■ What you are asked to do:
Return only those lines of the listing that hold the word "Storing".

■ Recorded data:
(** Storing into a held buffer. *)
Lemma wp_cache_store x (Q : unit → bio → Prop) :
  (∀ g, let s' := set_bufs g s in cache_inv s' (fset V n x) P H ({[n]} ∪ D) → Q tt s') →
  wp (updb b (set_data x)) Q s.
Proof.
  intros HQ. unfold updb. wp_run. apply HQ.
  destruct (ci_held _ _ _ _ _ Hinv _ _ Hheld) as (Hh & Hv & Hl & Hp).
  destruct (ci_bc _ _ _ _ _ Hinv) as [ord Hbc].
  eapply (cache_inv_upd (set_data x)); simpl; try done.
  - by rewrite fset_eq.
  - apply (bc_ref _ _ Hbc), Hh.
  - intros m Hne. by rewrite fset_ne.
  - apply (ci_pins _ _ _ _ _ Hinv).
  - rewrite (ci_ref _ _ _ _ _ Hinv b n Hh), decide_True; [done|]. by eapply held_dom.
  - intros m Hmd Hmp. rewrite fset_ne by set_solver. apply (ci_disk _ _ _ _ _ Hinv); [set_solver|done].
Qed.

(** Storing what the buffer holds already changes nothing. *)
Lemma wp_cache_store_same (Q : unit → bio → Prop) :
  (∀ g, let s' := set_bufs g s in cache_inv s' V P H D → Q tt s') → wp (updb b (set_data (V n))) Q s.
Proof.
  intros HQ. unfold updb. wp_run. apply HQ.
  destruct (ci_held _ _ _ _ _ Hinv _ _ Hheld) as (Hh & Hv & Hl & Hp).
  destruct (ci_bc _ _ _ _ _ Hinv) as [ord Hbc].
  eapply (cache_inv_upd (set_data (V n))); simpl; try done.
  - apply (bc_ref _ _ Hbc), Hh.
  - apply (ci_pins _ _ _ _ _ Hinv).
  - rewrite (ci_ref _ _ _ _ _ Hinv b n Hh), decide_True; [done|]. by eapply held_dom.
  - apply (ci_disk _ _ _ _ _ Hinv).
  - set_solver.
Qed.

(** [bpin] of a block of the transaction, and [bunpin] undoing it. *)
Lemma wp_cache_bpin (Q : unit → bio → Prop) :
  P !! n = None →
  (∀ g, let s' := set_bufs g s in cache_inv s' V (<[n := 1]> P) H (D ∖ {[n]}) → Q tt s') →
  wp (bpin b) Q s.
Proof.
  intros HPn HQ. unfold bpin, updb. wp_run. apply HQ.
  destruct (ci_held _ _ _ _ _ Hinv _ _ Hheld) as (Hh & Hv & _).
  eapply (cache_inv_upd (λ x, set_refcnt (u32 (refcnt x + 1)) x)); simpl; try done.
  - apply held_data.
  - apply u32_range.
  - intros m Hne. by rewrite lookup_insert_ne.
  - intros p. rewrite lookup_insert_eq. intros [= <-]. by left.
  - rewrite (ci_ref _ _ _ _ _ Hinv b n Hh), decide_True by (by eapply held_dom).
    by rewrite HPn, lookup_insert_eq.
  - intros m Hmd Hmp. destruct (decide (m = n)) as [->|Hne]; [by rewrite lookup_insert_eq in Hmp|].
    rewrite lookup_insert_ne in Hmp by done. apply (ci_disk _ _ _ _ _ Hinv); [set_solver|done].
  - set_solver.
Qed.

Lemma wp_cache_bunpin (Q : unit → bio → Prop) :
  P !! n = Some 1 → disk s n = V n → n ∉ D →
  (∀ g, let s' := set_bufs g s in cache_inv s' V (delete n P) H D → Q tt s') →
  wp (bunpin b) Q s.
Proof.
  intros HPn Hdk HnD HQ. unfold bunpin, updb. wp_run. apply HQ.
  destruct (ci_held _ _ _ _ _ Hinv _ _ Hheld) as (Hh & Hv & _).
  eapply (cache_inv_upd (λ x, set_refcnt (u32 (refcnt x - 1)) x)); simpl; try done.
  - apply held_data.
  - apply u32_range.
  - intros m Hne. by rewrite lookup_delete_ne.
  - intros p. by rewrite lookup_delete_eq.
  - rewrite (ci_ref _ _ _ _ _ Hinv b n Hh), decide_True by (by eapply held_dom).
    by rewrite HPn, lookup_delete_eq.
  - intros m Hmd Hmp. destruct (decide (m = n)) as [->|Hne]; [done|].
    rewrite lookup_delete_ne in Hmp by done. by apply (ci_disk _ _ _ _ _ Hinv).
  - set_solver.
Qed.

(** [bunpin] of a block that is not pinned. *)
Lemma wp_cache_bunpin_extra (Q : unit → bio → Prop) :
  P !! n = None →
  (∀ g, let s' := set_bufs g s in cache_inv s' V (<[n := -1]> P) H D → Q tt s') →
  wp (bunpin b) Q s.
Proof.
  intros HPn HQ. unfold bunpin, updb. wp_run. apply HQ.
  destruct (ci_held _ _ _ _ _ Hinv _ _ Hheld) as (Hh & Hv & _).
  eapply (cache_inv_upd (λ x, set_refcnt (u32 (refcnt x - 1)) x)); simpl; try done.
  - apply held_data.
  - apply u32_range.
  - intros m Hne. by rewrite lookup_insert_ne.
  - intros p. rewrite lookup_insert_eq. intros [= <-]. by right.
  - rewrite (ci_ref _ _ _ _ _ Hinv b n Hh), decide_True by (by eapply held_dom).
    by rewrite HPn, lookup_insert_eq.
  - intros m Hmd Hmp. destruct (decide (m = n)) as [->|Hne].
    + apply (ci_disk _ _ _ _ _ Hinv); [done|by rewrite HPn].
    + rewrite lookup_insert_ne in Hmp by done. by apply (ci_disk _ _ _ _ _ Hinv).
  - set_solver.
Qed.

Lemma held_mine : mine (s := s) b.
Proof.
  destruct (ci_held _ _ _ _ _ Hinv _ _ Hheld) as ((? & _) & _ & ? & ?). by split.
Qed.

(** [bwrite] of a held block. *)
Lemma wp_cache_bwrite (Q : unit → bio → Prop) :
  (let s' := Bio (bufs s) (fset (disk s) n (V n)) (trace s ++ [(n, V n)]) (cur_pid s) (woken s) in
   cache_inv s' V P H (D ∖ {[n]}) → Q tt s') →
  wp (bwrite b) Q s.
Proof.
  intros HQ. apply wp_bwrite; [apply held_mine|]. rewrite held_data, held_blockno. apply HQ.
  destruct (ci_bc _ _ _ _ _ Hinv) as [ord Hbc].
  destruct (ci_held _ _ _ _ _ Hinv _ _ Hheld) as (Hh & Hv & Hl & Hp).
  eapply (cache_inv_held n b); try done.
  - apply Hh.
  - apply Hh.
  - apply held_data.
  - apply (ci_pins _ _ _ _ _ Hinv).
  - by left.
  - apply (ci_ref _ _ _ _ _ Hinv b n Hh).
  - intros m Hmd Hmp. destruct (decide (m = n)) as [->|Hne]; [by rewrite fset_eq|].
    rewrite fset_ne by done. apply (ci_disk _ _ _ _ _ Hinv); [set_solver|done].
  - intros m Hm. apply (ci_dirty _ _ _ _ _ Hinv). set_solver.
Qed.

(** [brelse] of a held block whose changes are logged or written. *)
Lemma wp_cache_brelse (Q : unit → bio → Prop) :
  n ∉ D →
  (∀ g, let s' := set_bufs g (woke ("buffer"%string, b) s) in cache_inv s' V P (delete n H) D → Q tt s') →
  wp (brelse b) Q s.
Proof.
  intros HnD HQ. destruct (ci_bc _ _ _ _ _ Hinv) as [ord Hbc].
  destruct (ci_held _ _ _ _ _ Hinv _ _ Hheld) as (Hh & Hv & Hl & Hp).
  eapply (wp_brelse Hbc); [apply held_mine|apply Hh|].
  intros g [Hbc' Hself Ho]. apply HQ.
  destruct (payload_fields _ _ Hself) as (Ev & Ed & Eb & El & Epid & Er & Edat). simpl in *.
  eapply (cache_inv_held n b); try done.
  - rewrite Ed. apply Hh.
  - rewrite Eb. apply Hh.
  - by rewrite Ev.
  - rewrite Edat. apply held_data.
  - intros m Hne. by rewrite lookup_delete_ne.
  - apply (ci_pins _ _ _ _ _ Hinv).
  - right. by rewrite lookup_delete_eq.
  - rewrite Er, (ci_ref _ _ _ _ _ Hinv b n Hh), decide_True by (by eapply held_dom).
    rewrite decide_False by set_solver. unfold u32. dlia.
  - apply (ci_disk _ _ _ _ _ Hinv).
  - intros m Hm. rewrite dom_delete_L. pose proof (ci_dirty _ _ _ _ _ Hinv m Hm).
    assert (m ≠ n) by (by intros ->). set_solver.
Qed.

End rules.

■ Answer area:
(** Storing into a held buffer. *)
(** Storing what the buffer holds already changes nothing. *)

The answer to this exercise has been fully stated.